Vulcano, de Victoria Szpungerg. Dirección de Andrea Jiménez (Centro Dramático Nacional) (Teatre Rialto)  | por Francisca Pageo y Juan Jiménez García

Leyendo el texto de Vulcano, uno podría pensar que se trata de un drama. Con sus puntos fuertes y sus flojedades, que también están, en esa especie de dos historias que conforman una sola: un incendio y una víctima, una persona discapacitada, y el rescate imposible por su vecino, que bastante tuvo con salvar a los hijos, dadas su dos hernias y una vida de duro trabajo a sus espaldas, todo ello contado a una periodista en busca de días mejores y un cámara con ambiciones de artista. Pero al empezar la obra, ya sabemos que no, que Andrea Jiménez decide llevar la obra de Victoria Szpunberg a la comedia. El padre narrando los hechos a cámara, con un toque absurdo, que marcará buena parte de la obra. Lo interesante es que, en esa operación que tenía sus riesgos, los desniveles de la obra se nivelan y todo sale bien, ayudado por unas interpretaciones que acaban por llevar la obra hacia aquello que tenía de más potente: la familia (frente al papel de la prensa).  

Hablar de Vulcano es hablar del dolor, de la culpa, de la inocencia, de una tragedia que no nos deja vivir. Como en una pintura de Velázquez, La fragua de Vulcano, el fuego está bien presente, camina entre todos y con todos. Hay algo que aniquila a los personajes, que los consume, mientras les otorga una humanidad. Intentar echar a los demonios fuera, pero quedándose dentro, muy dentro, como gritando, como descendiendo por las piernas de Inés, la cara de Manu, las manos de Manuel. Intentando escapar, se agitan tan fuerte que ese fuego llega hasta nosotros, nos deja boquiabiertos, espantados y a la vez aletargados, nos sumerge en la calidez de una obra que exhala emoción por todos lados.  

Queremos pensar que ese vuelco hacia la tragicomedia de Vulcano es una manera de evitar que nos martiricemos. El trauma está ahí, la familia desestructurada está ahí, el lado social y psicológico está ahí, pero a la vez nada lo está, en una especie de sentido de la ausencia. Mientras vemos la obra, pensamos que todo está en su sitio.

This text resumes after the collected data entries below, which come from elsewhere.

Lemma request_line_fails (ssl : bool) (rl rest : bytes) :
  CR ∉ rl → ¬ isolates rl →
  ∃ a, translate_headers ssl true (rl ++ CR :: rest) = GotoFail a.
Proof.
  intros Hcr Hno. unfold translate_headers. cbv zeta.
  destruct (_ <? 2); [by eexists|]. cbn [negb].
  assert (memchr (rl ++ CR :: rest) 0 CR (length (rl ++ CR :: rest))
          = Some (length rl)) as ->.
  { unfold memchr. rewrite drop_0. apply memchr_from_found; [done|len_lia]. }
  destruct (decide (SP ∈ rl)) as [Hin|Hout].
  - apply list_elem_of_split_l in Hin as (m & r & -> & Hm).
    assert (memchr ((m ++ SP :: r) ++ CR :: rest) 0 SP (length (m ++ SP :: r))
            = Some (length m)) as ->.
    { unfold memchr. rewrite drop_0, <- app_assoc. cbn [app].
      apply memchr_from_found; [done|len_lia]. }
    destruct m as [|c m]; [by eexists|].
    destruct (Nat.eqb_spec (length (c :: m)) 0) as [?|_]; [done|].
    replace (length ((c :: m) ++ SP :: r) - (length (c :: m) + 1))
      with (length r) by len_lia.
    destruct (decide (SP ∈ r)) as [Hin|Hout].
    + apply list_elem_of_split_r in Hin as (p & v & -> & Hv).
      replace (((c :: m) ++ SP :: p ++ SP :: v) ++ CR :: rest)
        with (((c :: m) ++ [SP]) ++ p ++ SP :: v ++ CR :: rest) by app_eq.
      replace (length (c :: m) + 1) with (length ((c :: m) ++ [SP])) by len_lia.
      replace (length (p ++ SP :: v)) with (length p + 1 + length v) by len_lia.
      rewrite rscan_space_found by done.
      destruct p as [|d p].
      * rewrite Nat.add_0_r, Nat.eqb_refl. by eexists.
      * exfalso. apply Hno. exists (c :: m), (d :: p), v. done.
    + replace (((c :: m) ++ SP :: r) ++ CR :: rest)
        with (((c :: m) ++ [SP]) ++ r ++ CR :: rest) by app_eq.
      replace (length (c :: m) + 1) with (length ((c :: m) ++ [SP])) by len_lia.
      rewrite rscan_space_absent by done. by eexists.
  - assert (memchr (rl ++ CR :: rest) 0 SP (length rl) = None) as ->; [|by eexists].
    unfold memchr. rewrite drop_0. by apply memchr_from_none.
Qed.
(** * Usage-record persistence: SQLite store and buffering plug-in

    A shallow embedding of the Go package [internal/persistence]
    (files sqlite.go, the storage interface and the persistence plug-in)
    together with the parts of Go's [time] package and of SQLite's SQL
    functions that the package relies on.

    - A [time.Time] keeps its wall-clock reading, its nanosecond and
      its zone offset; [Format] and [Parse] work on the text itself.
    - The table usage_records is the list of its rows in rowid order;
      the timestamp column holds the text that [Format] wrote, and the
      WHERE clauses compare that text bytewise, as SQLite does.
    - SUM and AVG are SQLite's aggregate steps: an int64 running sum
      that raises "integer overflow" when it leaves the range, and a
      binary64 quotient; a float64 is a [spec_float] of the Standard
      Library with precision 53 and exponent bound 1024.
    - Failures of database calls are chosen by the environment and
      passed to each operation as a [fault].
    - The plug-in is a state machine over its buffer, its store and
      the background writes that are pending; each operation runs
      under the mutex and is one step.
    - The metrics handler, the basic-authentication middleware and the
      opening of the store take what they read from the request, the
      clock and the file system as arguments.

    Layout of the development: all definitions first (one module per
    package or library), then the facts about them. *)

From Stdlib Require Import ZArith List String Ascii Bool Lia QArith.
From Stdlib Require Import Permutation Sorted.
From Stdlib Require Import Floats.SpecFloat.
Import ListNotations.
Open Scope string_scope.
Open Scope Z_scope.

Utilizando quizás lugares comunes que podemos reconocer en el habla, en el ambiente sociocultural y económico de una familia de clase trabajadora: la hija que lleva la casa y quiere ser independiente, con una madre ausente, aspirando a tener un trabajo vocacional que lo cambie todo, el hermano que buscó a la madre en el desierto y también las palabras que le faltan (se las quedó todas la hermana melliza, que salió antes), mientras acaba por gritar “Alba” porque Alba es el amanecer, es la aurora, también la muerta que desencadena todo. 

Unas actuaciones magníficas de Macarena Sanz haciendo de Inés, la hija, y de Eneko Sagardoy, haciendo de un Manu, el hijo, inquietante, deslizándose hacia la ternura; ellos son los portadores del fuego, no el real, sino el simbólico. Sin ellos, la obra no tendría lugar, con unos personajes que determinan la trama, que la sostienen, tejen esa historia, la historia de Vulcano, la historia, incluso, del arte. Porque el arte está muy presente y no solo a nivel escénico (con una cuidada e inteligente escenografía de Judit Colomer Mascaró, que Andrea Jiménez aprovecha muy bien). Es la historia de un nuevo mito y todo mito tiende al símbolo. El símbolo irremediable de esta obra era el fuego, el fuego que todo lo quema, que todo lo convierte en cenizas, pero como un ave fénix estos personajes resurgen de él. Ellos queman a quien les habla de “la historia”, ellos se vuelcan emocionalmente hacia lo que podemos llamar un trauma del símbolo, de lo que no se pudo ver ni tampoco se pudo tocar. El fuego está ahí, irremediablemente hostil, siendo capaz de llevarnos hacia el mismo infierno.